| What is required |
Of the lines below, copy those that hold the word "else".

====

Definition Subject_toJson (s : Subscription) : string :=
  jh_str (addRaw "condition" (Condition_toJson (sub_conditionAttrs s) (sub_expression s))
        (addRaw "entities" (vectorToJson EntID_toJson (sub_entities s)) JsonHelper_new)).

Definition HttpInfo_toJson (url : string) : string := jh_str (addString "url" url JsonHelper_new).

Section Render.

Context (isodate2str : Z -> string).

Definition addDate (key : string) (timestamp : Z) (jh : JsonHelper) : JsonHelper :=
  addRaw key (toJsonString (isodate2str timestamp)) jh.

Definition Notification_toJson (s : Subscription) : string :=
  jh_str (addRaw "http" (HttpInfo_toJson (sub_url s))
        (addRaw "attrs" (vectorToJson toJsonString (sub_attributes s))
          (add_if (0 <? sub_lastNotification s) (addDate "lastNotification" (sub_lastNotification s))
            (add_if (0 <? sub_timesSent s) (addNumber "timesSent" (sub_timesSent s)) JsonHelper_new)))).

Definition Subscription_toJson (s : Subscription) : string :=
  jh_str (add_if (0 <? sub_throttling s) (addNumber "throttling" (sub_throttling s))
        (addRaw "notification" (Notification_toJson s)
          (addRaw "subject" (Subject_toJson s)
            (addString "status" (sub_status s)
              (add_if (negb (sub_expires s =? PERMANENT_SUBS_DATETIME)) (addDate "expires" (sub_expires s))
                (add_if (negb (sub_description s =s "")) (addString "description" (sub_description s))
                  (addString "id" (sub_id s) JsonHelper_new))))))).

End Render.

(** ** What is rendered *)

(** The helper after the members [o]. *)
Definition built (o : list (string * jtree)) : JsonHelper :=
  mkJsonHelper ("{" +:+ join "," (map member_text o)) (length o =? 0)%nat.

Lemma join_snoc d l (x : string) : join d (l ++ [x]) = join d l +:+ (if (length l =? 0)%nat then "" else d) +:+ x.
Proof.
  induction l as [|y l IH]; [done|]. destruct l as [|z l]; [done|].
  change (join d ((y :: z :: l) ++ [x])) with (y +:+ d +:+ join d ((z :: l) ++ [x])). rewrite IH.
  change (join d (y :: z :: l)) with (y +:+ d +:+ join d (z :: l)). by rewrite !app_assoc_str.
Qed.

Lemma add_member k v o : addRaw k (tree_text v) (built o) = built (o ++ [(k, v)]).
Proof.
  unfold addRaw, built. cbn [jh_ss jh_empty]. rewrite map_app. cbn [map]. rewrite join_snoc, length_map, length_app.
  cbn [length]. by rewrite Nat.add_1_r.
Qed.

Lemma add_member_if (b : bool) f k v o : (forall o, f (built o) = built (o ++ [(k, v)])) ->
  add_if b f (built o) = built (o ++ if b then [(k, v)] else []).
Proof. intros Hf. destruct b; cbn [add_if]; [apply Hf|by rewrite app_nil_r]. Qed.

Lemma add_text k v o : addString k v (built o) = built (o ++ [(k, JStr v)]).
Proof. apply (add_member k (JStr v)). Qed.

Lemma add_number k n o : addNumber k n (built o) = built (o ++ [(k, JInt n)]).
Proof. apply (add_member k (JInt n)). Qed.

Lemma built_str o : jh_str (built o) = tree_text (JObj o).
Proof. unfold jh_str, built. cbn [jh_ss]. by rewrite app_assoc_str. Qed.
Theorem QueryContextResponse_render_reads cerV errorCode indent : blanks indent -> Forall (cer_ok QueryContext) cerV -> exists text errorCode',
  QueryContextResponse_render isodate2str apiVersion attributeFormat outJson cerV errorCode indent
    = Ret (text, (map cer_left cerV, errorCode')) /\
  read_json text = Some (JObj (query_members (map cer_shown cerV) errorCode' (query_shows cerV errorCode))).
Proof.
  intros Hi Hc. assert (blanks (indent +:+ "  ")) as Hi2 by (by apply blanks_indent). unfold QueryContextResponse_render.
  fold (query_shows cerV errorCode).
  set (ec := if negb (negb (sc_code errorCode =? SccNone) && negb (sc_code errorCode =? SccOk)) && negb (length cerV =? 0)%nat
                && negb (sc_details errorCode =s "") && (sc_code errorCode =? SccNone)
             then mkStatusCode SccOk (sc_details errorCode) else errorCode).
  destruct (response_vector_rendered QueryContext cerV (indent +:+ "  ") (query_shows cerV errorCode)) as (t & -> & Ht); [done|done|done|].
  cbn [mbind cpp_bind]. destruct (query_shows cerV errorCode) eqn:Eq.
  - destruct (StatusCode_rendered "errorCode" ec (indent +:+ "  ") false Hi2 eq_refl) as (st & -> & Hst). cbn [mbind cpp_bind].
    assert ((sc_code (status_shown ec) =? SccNone) = false) as ->.
    { unfold status_shown. destruct (sc_code ec =? SccNone) eqn:E; [done|exact E]. }
    cbn [andb mbind cpp_bind]. exists (startTag1 indent "queryContextResponse" false false +:+ t +:+ st +:+ "" +:+ endTag indent false false true false),
      (status_shown ec). split; [done|]. rewrite group3. apply object_reads; [done| |].
    + unfold query_members. rewrite app_nil_r_str. apply listed_app; [done|]. by apply listed_one.
    + apply Forall_app. split; [by apply responses_sound|]. constructor; [apply status_sound|done].
  - cbn [mbind cpp_bind]. assert ((sc_code ec =? SccNone) && (length cerV =? 0)%nat = false) as ->.
    { unfold query_shows in Eq. apply orb_false_iff in Eq as [[_ ->]%orb_false_iff _]. apply andb_false_r. }
    cbn [mbind cpp_bind]. do 2 eexists. split; [done|]. rewrite group3. apply object_reads; [done| |].
    + unfold query_members. rewrite !app_nil_r_str, app_nil_r. done.
    + unfold query_members. rewrite app_nil_r. by apply responses_sound.
Qed.

End Trees.

(** ** Witnesses *)

Definition point_value : CompoundValueNode :=
  parse_compound ValueTypeObject (JObject [("x", JNumber (double_of_Z 3)); ("tags", JArray [JString "a(b)"; JBool true; JNull])]).

Definition room_attrs : list ContextAttribute :=
  [mkContextAttribute "temp" "T" [Metadata_string "unit" "" "C=1" S754_nan false] ValueTypeNumber "" (SFdiv 53 1024 (double_of_Z 43) (double_of_Z 2))
     false "" true false None false;
   mkContextAttribute "pos" "P" [] ValueTypeObject "" S754_nan false "" true false (Some point_value) false].

Definition room_request : UpdateContextRequest := mkUpdateContextRequest [(mkEntityId "Room" "R" "false" "", room_attrs)] "UPDATE" "".
Definition no_date (_ : double) : string := "".

Lemma UpdateContextRequest_render_reads_witness :
  read_json (UpdateContextRequest_render no_date "v2" "" true room_request "") = Some (JObj (request_members no_date "v2" "" true room_request)).
Proof.
  apply (UpdateContextRequest_render_reads no_date "v2" "" true room_request ""); [reflexivity|discriminate|].
  assert (forall s, as_object "" true = true -> plain s) as Hobj by (intros s H; vm_compute in H; discriminate H).
  constructor; [|constructor]. split; [repeat split; vm_compute; reflexivity|].
  constructor; [split; [intros _; vm_compute; reflexivity|apply Hobj]|].
  constructor; [|constructor]. split; [|apply Hobj]. split; [left; reflexivity|vm_compute; reflexivity].
Defined.

Example room_request_read : exists o l,
  read_json (UpdateContextRequest_render no_date "v1" "" true room_request "") = Some (JObj o) /\
  o = [("contextElements", JArr [JObj ([("type", JStr "R"); ("isPattern", JStr "false"); ("id", JStr "Room")] ++ [("attributes", JArr l)])]);
       ("updateAction", JStr "UPDATE")] /\
  l = [JObj [("name", JStr "temp"); ("type", JStr "T"); ("value", JLit "21.5");
             ("metadatas", JArr [JObj [("name", JStr "unit"); ("type", JStr ""); ("value", JStr "C&#61;1")]])];
       JObj [("name", JStr "pos"); ("type", JStr "P");
             ("value", JObj [("x", JLit "3"); ("tags", JArr [JStr "a&#40;b&#41;"; JLit "true"; JLit "null"])])]].
Proof. do 2 eexists. split; [vm_compute; reflexivity|]. split; reflexivity. Qed.

(** A backslash in the id of an entity is printed as it is: what is read is another id. *)
Example backslash_id : exists o o',
  read_json (UpdateContextRequest_render no_date "v1" "" true
    (mkUpdateContextRequest [(mkEntityId ("a" +:+ backslash +:+ "b") "" "false" "", [])] "UPDATE" "") "") = Some (JObj o) /\
  o = [("contextElements", JArr [JObj o']); ("updateAction", JStr "UPDATE")] /\
  o' = [("type", JStr ""); ("isPattern", JStr "false"); ("id", JStr ("a" +:+ str1 "008"))].
Proof. do 2 eexists. split; [vm_compute; reflexivity|]. split; reflexivity. Qed.
(** ** Requests and responses *)

(** UpdateContextRequest::attributeLookup *)
Fixpoint attributeLookup (contextElementVector : list (EntityId * list ContextAttribute)) (e : EntityId) (attributeName : string)
    : option ContextAttribute :=
  match contextElementVector with
  | [] => None
  | (en, cav) :: r =>
      if negb (eid_id en =s eid_id e) || negb (eid_type en =s eid_type e) then attributeLookup r e attributeName
      else match find_attribute attributeName cav with
           | Some ca => Some ca
           | None => attributeLookup r e attributeName
           end
  end.

(** EntityId::equal *)
Definition EntityId_equal (e e' : EntityId) : bool :=
  (eid_id e' =s eid_id e) && (eid_type e' =s eid_type e) && Bool.eqb (isTrue (eid_isPattern e')) (isTrue (eid_isPattern e)).

(** ContextElementResponseVector::lookup: what [f] makes of the element found, if any. *)
Fixpoint lookup_cer (f : Cer -> Cer) (e : EntityId) (code : Z) (cerV : list Cer) : option (list Cer) :=
  match cerV with
  | [] => None
  | cer :: r =>
      if EntityId_equal (cer_entity cer) e && ((code =? SccNone) || (sc_code (cer_status cer) =? code)) then Some (f cer :: r)
      else match lookup_cer f e code r with Some r' => Some (cer :: r') | None => None end
  end.
Lemma deleteEntity_answered ci id (db : D) (subs : S) sp compV targets db' subs' cer :
  vec_at compV 2 = Ret id -> (length compV =? 5)%nat = false -> forbidden_uri checkIdv1 ci id = false ->
  httpStatusCode ci = SccOk -> update_service_path (servicePathV ci) = Ret (inr sp) ->
  process_element [sp] (apiVersion ci) (mkEntityId id (uri_type ci) "false" "") [] "DELETE" NGSIV2_NO_FLAVOUR (not_exist ci)
    (mkWorld db subs []) = Ret (targets, mkWorld db' subs' [cer]) ->
  cer_attrs cer = [] -> sc_code (cer_status cer) <> SccNone ->
  deleteEntity mem memDate memNumber memBool registrationsQuery fromjson clock isodate2str tenant outJson httpRequestSend jsonTreat
    cprForwardLimit checkIdv1 ci compV db subs
  = Ret (if sc_code (cer_status cer) =? SccOk then mkReplied "" SccNoContent [] [] db' subs'
         else deletion_reply (cer_status cer) db' subs').
Proof.
  intros Hid Hl Hfb Hc Hsp Hp Ha Hn. unfold deleteEntity. rewrite Hid. cbn [mbind cpp_bind]. rewrite Hfb, Hl. cbn [mbind cpp_bind].
  destruct (separate_empty cer Ha) as (H1 & H2 & H3).
  destruct (post_one ci id (uri_type ci) [] "DELETE" NGSIV2_NO_FLAVOUR db subs sp targets db' subs' cer Hsp Hp H1) as [text ->].
  { unfold forwardsPending. cbn. by rewrite H2. }
  cbn [mbind cpp_bind po_response upcrs_contextElementResponseVector]. f_equal. unfold first_failure. cbn [List.find].
  assert (sc_code (cer_status (cer_left (attributeFormat_of (served sp ci)) outJson (separate cer).1)) = sc_code (cer_status cer)) as Hcode.
  { unfold cer_left. cbn [cer_status]. unfold status_shown. rewrite H3. by destruct (_ =? SccNone) eqn:E; [apply Z.eqb_eq in E|]. }
  unfold is_ok at 1. rewrite Hcode. apply Z.eqb_neq in Hn. rewrite Hn, orb_false_r.
  destruct (sc_code (cer_status cer) =? SccOk) eqn:Eok; cbn [negb fmap option_fmap option_map].
  - unfold served. by rewrite Hc.
  - unfold deletion_reply. rewrite (deletion_error_code _ _ Hcode). unfold deletion_error.
    destruct (sc_code (cer_status cer) =? SccContextElementNotFound); [done|].
    destruct (sc_code (cer_status cer) =? SccInvalidParameter); [done|].
    unfold replied_error, error_text, OrionError_render. cbn [oe_code oe_details oe_reasonPhrase]. by rewrite Eok, Hn.
Qed.

Lemma results_of_length cursor : (length (results_of cursor) <= length cursor)%nat.
Proof.
  induction cursor as [|[r|] cursor IH]; cbn [results_of omap list_omap length]; [done| |unfold results_of in IH; lia].
  destruct (getField r "_id"); cbn [length]; unfold results_of in IH; lia.
Qed.
Lemma EntityType_text et includeType : plain_type et -> EntityType_toJson et includeType = tree_text (type_tree et includeType).
Proof.
  intros [Ht Hp Hc]. unfold EntityType_toJson, type_tree. pose proof (toJsonTypes_text _ Hp) as Ha. rewrite (count_text_shown _ Hc).
  destruct includeType; cbn [app tree_text map fst snd join]; rewrite <- Ha, ?(plain_json _ Ht);
    change (toJsonString "attrs") with (quote "attrs"); change (toJsonString "count") with (quote "count");
    change (toJsonString "type") with (quote "type"); unfold JSON_VALUE; by rewrite !app_assoc_str.
Qed.

Lemma sound_attributes vec : sound (attributes_tree vec) = true.
Proof.
  cbn [sound attributes_tree]. apply forallb_forall. intros kv (name & <- & _)%in_map_iff. cbn [snd sound forallb]. rewrite andb_true_r.
  apply forallb_forall. by intros t (s & <- & _)%in_map_iff.
Qed.

Lemma sound_type et includeType : sound (type_tree et includeType) = true.
Proof.
  unfold type_tree. destruct includeType; cbn [app sound forallb snd fst]; rewrite sound_attributes; cbn [andb]; by rewrite sound_JInt.
Qed.

Lemma types_text values response : Forall plain_type (tv_types response) ->
  read_json (EntityTypeVectorResponse_toJson values response)
  = Some (JArr (map (fun et => if (values : bool) then JStr (et_type et) else type_tree et true) (tv_types response))).
Proof.
  intros H. rewrite <- read_json_text.
  - f_equal. unfold EntityTypeVectorResponse_toJson. cbn [tree_text]. rewrite map_map. do 3 f_equal. apply map_ext_in. intros et Het%list_elem_of_In.
    rewrite Forall_forall in H. specialize (H et Het). destruct values; [cbn [tree_text]; symmetry; apply plain_json, H|by apply EntityType_text].
  - cbn [sound]. apply forallb_forall. intros t (et & <- & _)%in_map_iff. destruct values; [done|apply sound_type].
Qed.

(** ** The routine of version 2 *)

(** A document whose type, attribute names and types can be printed as they are. *)
Record plain_doc (d : doc) : Prop := mkPlainDoc {
  pd_type s : stored_type d = Some s -> plain s;
  pd_names n : n ∈ attr_names d -> plain n;
  pd_types n t : n ∈ attr_names d -> t ∈ types_stored n d -> plain t
}.

Lemma aggregated_NoDup entities l : aggregated entities l -> NoDup l.*1.
Proof.
  intros [Hs _ _]. induction Hs as [|a m Hm IH Ha]; [constructor|]. constructor; [|done]. intros Hin. rewrite Forall_forall in Ha.
  specialize (Ha a Hin). destruct a as [a|]; [|done]. cbn in Ha. by rewrite strcmp_refl in Ha.
Qed.

Lemma unnamed_two (gs : list group) : NoDup gs.*1 -> (length (List.filter unnamed gs) <= 2)%nat.
Proof.
  intros H. assert (length (List.filter unnamed gs) = length (List.filter unnamed gs).*1) as -> by (by rewrite length_fmap). etrans; [apply (NoDup_incl_length (l' := [None; Some ""]))|done].
  - apply NoDup_ListNoDup. clear -H. induction gs as [|g gs IH]; [constructor|]. cbn in H. apply NoDup_cons in H as [Hg H]. cbn [List.filter].
    destruct (unnamed g); [|by apply IH]. cbn. constructor; [|by apply IH]. intros Hin. apply Hg. apply list_elem_of_fmap in Hin as (g' & -> & Hg').
    apply list_elem_of_In, filter_In in Hg' as [Hg' _]. apply list_elem_of_fmap. exists g'. by rewrite list_elem_of_In.
  - intros o Ho. apply list_elem_of_In, list_elem_of_fmap in Ho as (g & -> & Hg). apply list_elem_of_In, filter_In in Hg as [_ Hu].
    destruct g as [[s|] ns]; [|by left]. cbn in Hu. apply str_eqb_eq in Hu as ->. right. by left.
Qed.
(* ===== verification/ServiceTable.v ===== *)
(** * The table of services

    restServiceV of app/contextBroker/contextBroker.cpp, macro by macro: a row says the verb, the
    type of the request, the components of the URL ("*" for any), the first word of the payload
    and the routine.  A routine is the name of its function.  A broker that is built with DEBUG
    serves EXIT_REQUESTS and LEAK_REQUESTS also. *)

From S2P Require Import Prelude.

(** RestService (rest/RestService.h); compV has ten elements, those after [rs_compV] are empty. *)
Record RestService := mkRestService {
  rs_verb : string;
  rs_request : string;
  rs_components : nat;
  rs_compV : list string;
  rs_payloadWord : string;
  rs_treat : string
}.

(** A row; a macro *_COMPS stands for two members. *)
Definition service (verb request : string) (comps : nat * list string) (payloadWord treat : string) : RestService :=
  mkRestService verb request comps.1 comps.2 payloadWord treat.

====

| Solution for this task |
Lemma join_snoc d l (x : string) : join d (l ++ [x]) = join d l +:+ (if (length l =? 0)%nat then "" else d) +:+ x.
  add_if b f (built o) = built (o ++ if b then [(k, v)] else []).
             then mkStatusCode SccOk (sc_details errorCode) else errorCode).
      else match find_attribute attributeName cav with
      else match lookup_cer f e code r with Some r' => Some (cer :: r') | None => None end
         else deletion_reply (cer_status cer) db' subs').
  = Some (JArr (map (fun et => if (values : bool) then JStr (et_type et) else type_tree et true) (tv_types response))).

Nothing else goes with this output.